Als ein paar Träger die Tiere erblickten, murmelten sie etwas vor sich hin und bekreuzigten sich. Walkers Soldaten verscheuchten sie schroff.
Lebende Exemplare einer unbekannten Spezies, schon gar warmblütiger Wirbeltiere, kamen nicht jeden Tag in das Lager eines Naturforschers spaziert.

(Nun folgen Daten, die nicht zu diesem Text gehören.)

Lemma findSimilarBrandVoice_rank (env : Runtime.Env) (q : list JsNumber.number) (limit : Z)
  (minSimilarity : JsNumber.number) (src : option BrandVoiceSource) (w : Runtime.World) :
  findSimilarBrandVoice env q limit minSimilarity src w =
  match src with
  | Some s =>
      match Runtime.sql_error env w (Runtime.SelectBySource s) with
      | Some e => Runtime.Threw e w
      | None =>
          Runtime.Returned
            (rank q limit minSimilarity
               (filter (fun row => sourceEqb (source row) s) (Runtime.table w))) w
      end
  | None =>
      match Runtime.sql_error env w Runtime.SelectAll with
      | Some e => Runtime.Threw e w
      | None => Runtime.Returned (rank q limit minSimilarity (Runtime.table w)) w
      end
  end.
Proof.
  unfold findSimilarBrandVoice, selectEmbeddings, Runtime.bind, submit.
  destruct src as [s|]; simpl;
    [destruct (Runtime.sql_error env w (Runtime.SelectBySource s))
    |destruct (Runtime.sql_error env w Runtime.SelectAll)]; reflexivity.
Qed.

End RankFacts.

(** * Concrete worlds used by the examples *)
Module Scenario.
Import Runtime Database.
Local Open Scope string_scope.

Definition row (i : nat) (s : BrandVoiceSource) (e : list JsNumber.number) (t : Z)
  : BrandVoiceEmbedding :=
  {| id := i; source := s; source_file := Some "notes.pdf"; text := "Be friendly.";
     embedding := e; metadata := None; created_at := t |}.

(** [path.basename] for paths without a trailing slash: what follows the
    last slash. *)
Fixpoint basename (path : string) : string :=
  match path with
  | EmptyString => EmptyString
  | String c rest =>
      if Js.includes rest "/" then basename rest
      else if Ascii.eqb c "/" then rest
      else path
  end.

(** A provider that answers every input with the vector [vec], a database
    that rejects the statements [reject] selects, and a directory that holds
    [files], which [parse] reads. *)
Definition env (vec : list JsNumber.number) (files : list string)
  (parse : string -> answer PDFContent) (reject : Statement -> option thrown) : Env :=
  {| OPENAI_API_KEY := true;
     embeddings_create := fun _ _ input =>
       Ok {| data := map (fun _ => vec) input;
             total_tokens := Z.of_nat (List.length input) |};
     sql_error := fun _ stmt => reject stmt;
     fs_access := fun _ path => match parse path with Ok _ => true | Fail _ => false end;
     fs_readdir := fun _ _ => Ok files;
     pdf_parse := fun _ path => parse path;
     path_basename := basename;
     path_join := fun dir file => String.append dir (String.append "/" file) |}.

Definition noFiles : string -> answer PDFContent :=
  fun _ => Fail (JsError "ENOENT: no such file or directory").

Definition acceptAll : Statement -> option thrown := fun _ => None.

(** Two one-page documents. *)
Definition twoGuides (path : string) : answer PDFContent :=
  if String.eqb path "documents/style-guide.pdf" then
    Ok {| pdf_text := "Our tone is friendly and direct."; numPages := 1; title := None |}
  else if String.eqb path "documents/knowledge-style.pdf" then
    Ok {| pdf_text := "Centercode runs beta tests."; numPages := 1; title := None |}
  else Fail (JsError "ENOENT: no such file or directory").

Definition world (rows : list BrandVoiceEmbedding) : World :=
  {| table := rows; requests := []; nextId := 100%nat; clock := 1000; fsCalls := O |}.

(** The same world after [n] calls to the file system. *)
Definition worldAfter (n : nat) (rows : list BrandVoiceEmbedding) : World :=
  {| table := rows; requests := []; nextId := 100%nat; clock := 1000; fsCalls := n |}.

Definition older : BrandVoiceEmbedding := row 1 style_guide [1%float; 0%float] 100.
Definition newer : BrandVoiceEmbedding := row 2 style_guide [1%float; 0%float] 200.
Definition weaker : BrandVoiceEmbedding := row 3 style_guide [1%float; 1%float] 300.
Definition feedbackNote : BrandVoiceEmbedding := row 4 feedback [1%float; 0%float] 400.

End Scenario.

Section SearchClaims.
Import Runtime BrandVoiceQueries Database.

(** The rows the [SELECT] of [findSimilarBrandVoice] yields: the candidate
    set. *)
Definition fetched (src : option BrandVoiceSource) (w : World) : list BrandVoiceEmbedding :=
  match src with
  | Some s => filter (fun row => sourceEqb (source row) s) (table w)
  | None => table w
  end.

Lemma findSimilarBrandVoice_Returned (env : Env) (q : list JsNumber.number) (limit : Z)
  (minSimilarity : JsNumber.number) (src : option BrandVoiceSource) (w w' : World)
  (results : list Scored) :
  findSimilarBrandVoice env q limit minSimilarity src w = Returned results w' ->
  results = rank q limit minSimilarity (fetched src w).
Proof.
  rewrite findSimilarBrandVoice_rank. unfold fetched.
  destruct src as [s|];
    [destruct (sql_error env w (SelectBySource s)) | destruct (sql_error env w SelectAll)];
    intro H; try discriminate H; now injection H as <- _.
Qed.

Lemma rank_length (q : list JsNumber.number) (limit : Z) (minSimilarity : JsNumber.number)
  (candidates : list BrandVoiceEmbedding) :
  0 <= limit -> Z.of_nat (List.length (rank q limit minSimilarity candidates)) <= limit.
Proof. intro Hk. unfold rank. now apply slice_0_length. Qed.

Die Wissenschaftler rückten mit Metermaßen, Kugelschreibern und Taschenlampen an.
Das längste Exemplar maß 53,4 Zentimeter und war eindeutig ein stillendes Weibchen. Die kräftige Färbung -ins Türkise und Beige sprenkelndes Purpur - war wieder einmal eines der vielen Paradoxe der Natur: Welchen Zweck hatte eine derartige Färbung in der Dunkelheit?
Als sie das Bewusstsem wiedererlangt hatten, ließ sie der Schock der Taschenlampen wieder in dumpfe Benommenheit zurücksinken.
»Auf keinen Fall losbinden, die Viecher beißen«, sagte Walker, als die seltsamen Wesen zu zittern und zu zerren anfingen, bevor sie wieder in ihren Dämmerzustand verfielen. Für Hadal waren sie jedenfalls viel zu klein. Wie sollten diese Wesen ganze Armeen abschlachten, Höhlenmalerei zu Stande bringen und die Menschheit seit Ewigkeiten in Angst und Schrecken versetzt haben?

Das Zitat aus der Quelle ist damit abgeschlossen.